Still, this back hallway led to a public hallway where two officers were still waiting. One of the officers recognized him, followed him into the elevator, and alerted his fellow officers, who proceeded to catch up with him in front of the courthouse and arrest him.
Judge Dugan actually had quite a good reason, even within the bourgeois legal framework, for being angry with ICE’s presence. By arresting “illegal” immigrants who are complying with lawful orders to appear in court, they are disincentivizing people, including not just immigrant defendants but also immigrant witnesses, from appearing in court. Thus, conducting regular sting operations in courts makes judges’ jobs much more difficult.
ICE had already kidnapped two other immigrants in the past month at this courthouse. ICE does similar things when immigrants show up to immigration check-in appointments. Recently, two mothers and their young children, including one diagnosed with cancer, were kidnapped at their regular immigration check-ins and quickly deported to Honduras. Thus, according to bourgeois legal standards, Judge Dugan was well within her right by protecting the integrity of her courtroom.

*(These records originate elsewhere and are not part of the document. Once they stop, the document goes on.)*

(** * IIIT-NR attendance backend: QR tokens, scan path, sessions, manual
      reconciliation, join codes, courses, enrollments and profiles.

    A shallow embedding of the Express/Firestore server found in
    [src/FacultyApp/src/services/api.ts] (the backend half of that file):
    the utility functions [calculateDistance], [cleanObject],
    [generateQRPayload], [verifyQRSignature], the middleware [verifyToken],
    and the route handlers [/api/student/scan-qr],
    [/api/faculty/session/:sessionId/stop],
    [/api/faculty/session/:sessionId/manual-attendance],
    [/api/faculty/generate-qr], [/api/faculty/session/:sessionId/attendance],
    [/api/faculty/course/:courseId/students], [/api/student/join-course],
    [/api/faculty/enroll-student], [DELETE /api/faculty/courses/:courseId],
    [/api/student/profile], [/api/faculty/profile] and the join-code loop of
    [/api/faculty/classes/full].

    Conventions of the embedding.
    - JavaScript strings are [string]s (sequences of bytes); [Buffer.from (s)]
      is the byte sequence of [s] itself.
    - Millisecond timestamps ([Date.now ()], [expiresAt]) are integers of [Z].
    - A JSON number of a request or of a token (coordinates, radius,
      accuracy) is the rational of [Q] that its literal denotes; where the
      code computes with it, it is the double nearest to that rational.
    - [calculateDistance] computes in IEEE 754 doubles ([number]), with the
      arithmetic of the standard.  [Math.sin], [Math.cos] and [Math.atan2],
      whose values the language leaves to the implementation, are the
      operations of a class [Math]; a statement that needs more of them than
      being functions says what it needs.
    - The Firestore database is an explicit state that every handler
      receives and returns; a handler's HTTP response is a typed result. *)

From Stdlib Require Import ZArith QArith Qround SpecFloat Lia.
From Stdlib Require Import String Ascii List DecimalString DecimalZ DecimalPos.
From stdpp Require Import base option list gmap strings sorting.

Dugan now faces two federal charges: obstruction of a federal proceeding (18 U.S.C. § 1505) and concealing a person to prevent arrest (18 U.S.C. § 1071), the latter carrying a possible five-year sentence and a $250,000 fine. Yet under U.S. law, these charges are weak. Judges have broad discretion to manage their courtrooms, and under Printz v. United States (1997), the federal government cannot compel state officials to enforce federal laws. Legal experts widely believe a conviction would be hard to secure—unless, of course, the courts are bent into compliance, which would not be surprising since that is the whole point of the case to begin with.
Either way, this is meant to tell courts around the country that if the already incredibly vague law, which has been exploited for the interests of the ruling class for all of history, is not interpreted in the most fascistic way, the administration will come after the courts.
Dimitrov defined fascism as the open, terroristic dictatorship of the most reactionary, chauvinistic, and imperialist sections of the bourgeoisie. It drops the mask of democracy, something the liberal wing of the ruling class still clings to, nervously following behind the fascist bloc.
Liberal pundits now pine for a “return to normal,” but for the masses, “normal” was already a slow, brutal grind of capitalist violence. That status quo—“genocide with a pride flag”—laid the groundwork for fascism. They understand that “democracy for an insignificant minority, democracy for the rich—that is the democracy of capitalist society.” The solution is not capitalist reformism.
As Fred Hampton once said:
“We’re not gonna fight fire with fire, we’re gonna fight fire with water. We’re not gonna fight racism with racism, we’re gonna fight racism with solidarity. We’re not gonna fight capitalism with black capitalism… we’re gonna fight capitalism with socialism.”